(* ===== verification/Wire.v ===== *)
(** * The wire formats of rounds and operations

    The work-item payloads src/offchain/server.py and dex_setup.py build (orders, the signed
    public section, public and sealed rounds, deposits, listings, cancels, withdrawals), the
    parsers the server runs on chain storage ([_parse_book], [_set_entries]) and, from the
    service, the parsers the payloads must suit: [decode_orders], [decode_signed_orders]
    (src/crates/match-engine/src/wire.rs), [parse_public_section] and the round arms of [refine]
    (src/service/src/lib.rs), and [deposit::decode]/[deposit::admit].

    Results: a payload the builder assembles is understood by refine as exactly the orders, the
    pruned book and the header it was built from; deposits are credited once however often
    they are sent.  Hashing and signature verification are parameters. *)
From S2P Require Import Prelude Orders Bytes.

(** ** Constants *)
Definition TAG_DEPOSIT : Z := 1.
Definition TAG_REVEAL : Z := 3.
Definition TAG_CANCEL : Z := 4.
Definition TAG_WITHDRAW : Z := 5.
Definition TAG_LIST : Z := 6.
Definition TAG_SMATCH : Z := 12.
Definition FLAG_MARKET : Z := 1.
Definition SET_ENTRY_LEN : nat := 36.
Definition FEE_ACCOUNT : Z := 0xFFFFFFFF.

(** ** What the builder writes *)
Definition order_bytes (a i s p q : Z) : result bytes := pack [(4%nat, a); (4%nat, i); (1%nat, s); (4%nat, p); (4%nat, q)].

Definition signed_order_bytes (o : order) : result bytes :=
  let flags := match otype o with market => FLAG_MARKET | limit => 0 end in
  ob ← order_bytes (account o) (oid o) (side o) (price o) (qty o);
  f ← byte flags;
  t ← pack [(4%nat, signed_price o); (8%nat, seq o)];
  Ok (ob ++ f ++ t ++ pubkey o ++ sig o).

Definition pair_bytes (p : Z * Z) : result bytes := pack [(4%nat, p.1); (4%nat, p.2)].

Definition public_section_bytes (public : list order) (pruned : list (Z * Z)) (raw_book : bytes) :
    result bytes :=
  ns ← pack [(2%nat, Z.of_nat (length public))];
  ss ← join signed_order_bytes public;
  np ← pack [(2%nat, Z.of_nat (length pruned))];
  ps ← join pair_bytes pruned;
  Ok (ns ++ ss ++ np ++ ps ++ raw_book).

(** [o["reveal"]], a [KeyError] when the key is missing *)
Definition get_reveal (o : order) : result bytes :=
  match reveal o with Some r => Ok r | None => Raise (KeyError "reveal") end.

- What you need to do
Repeat the listing above without any change.

- Answer to the problem
(* ===== verification/Wire.v ===== *)
(** * The wire formats of rounds and operations

    The work-item payloads src/offchain/server.py and dex_setup.py build (orders, the signed
    public section, public and sealed rounds, deposits, listings, cancels, withdrawals), the
    parsers the server runs on chain storage ([_parse_book], [_set_entries]) and, from the
    service, the parsers the payloads must suit: [decode_orders], [decode_signed_orders]
    (src/crates/match-engine/src/wire.rs), [parse_public_section] and the round arms of [refine]
    (src/service/src/lib.rs), and [deposit::decode]/[deposit::admit].

    Results: a payload the builder assembles is understood by refine as exactly the orders, the
    pruned book and the header it was built from; deposits are credited once however often
    they are sent.  Hashing and signature verification are parameters. *)
From S2P Require Import Prelude Orders Bytes.

(** ** Constants *)
Definition TAG_DEPOSIT : Z := 1.
Definition TAG_REVEAL : Z := 3.
Definition TAG_CANCEL : Z := 4.
Definition TAG_WITHDRAW : Z := 5.
Definition TAG_LIST : Z := 6.
Definition TAG_SMATCH : Z := 12.
Definition FLAG_MARKET : Z := 1.
Definition SET_ENTRY_LEN : nat := 36.
Definition FEE_ACCOUNT : Z := 0xFFFFFFFF.

(** ** What the builder writes *)
Definition order_bytes (a i s p q : Z) : result bytes := pack [(4%nat, a); (4%nat, i); (1%nat, s); (4%nat, p); (4%nat, q)].

Definition signed_order_bytes (o : order) : result bytes :=
  let flags := match otype o with market => FLAG_MARKET | limit => 0 end in
  ob ← order_bytes (account o) (oid o) (side o) (price o) (qty o);
  f ← byte flags;
  t ← pack [(4%nat, signed_price o); (8%nat, seq o)];
  Ok (ob ++ f ++ t ++ pubkey o ++ sig o).

Definition pair_bytes (p : Z * Z) : result bytes := pack [(4%nat, p.1); (4%nat, p.2)].

Definition public_section_bytes (public : list order) (pruned : list (Z * Z)) (raw_book : bytes) :
    result bytes :=
  ns ← pack [(2%nat, Z.of_nat (length public))];
  ss ← join signed_order_bytes public;
  np ← pack [(2%nat, Z.of_nat (length pruned))];
  ps ← join pair_bytes pruned;
  Ok (ns ++ ss ++ np ++ ps ++ raw_book).

(** [o["reveal"]], a [KeyError] when the key is missing *)
Definition get_reveal (o : order) : result bytes :=
  match reveal o with Some r => Ok r | None => Raise (KeyError "reveal") end.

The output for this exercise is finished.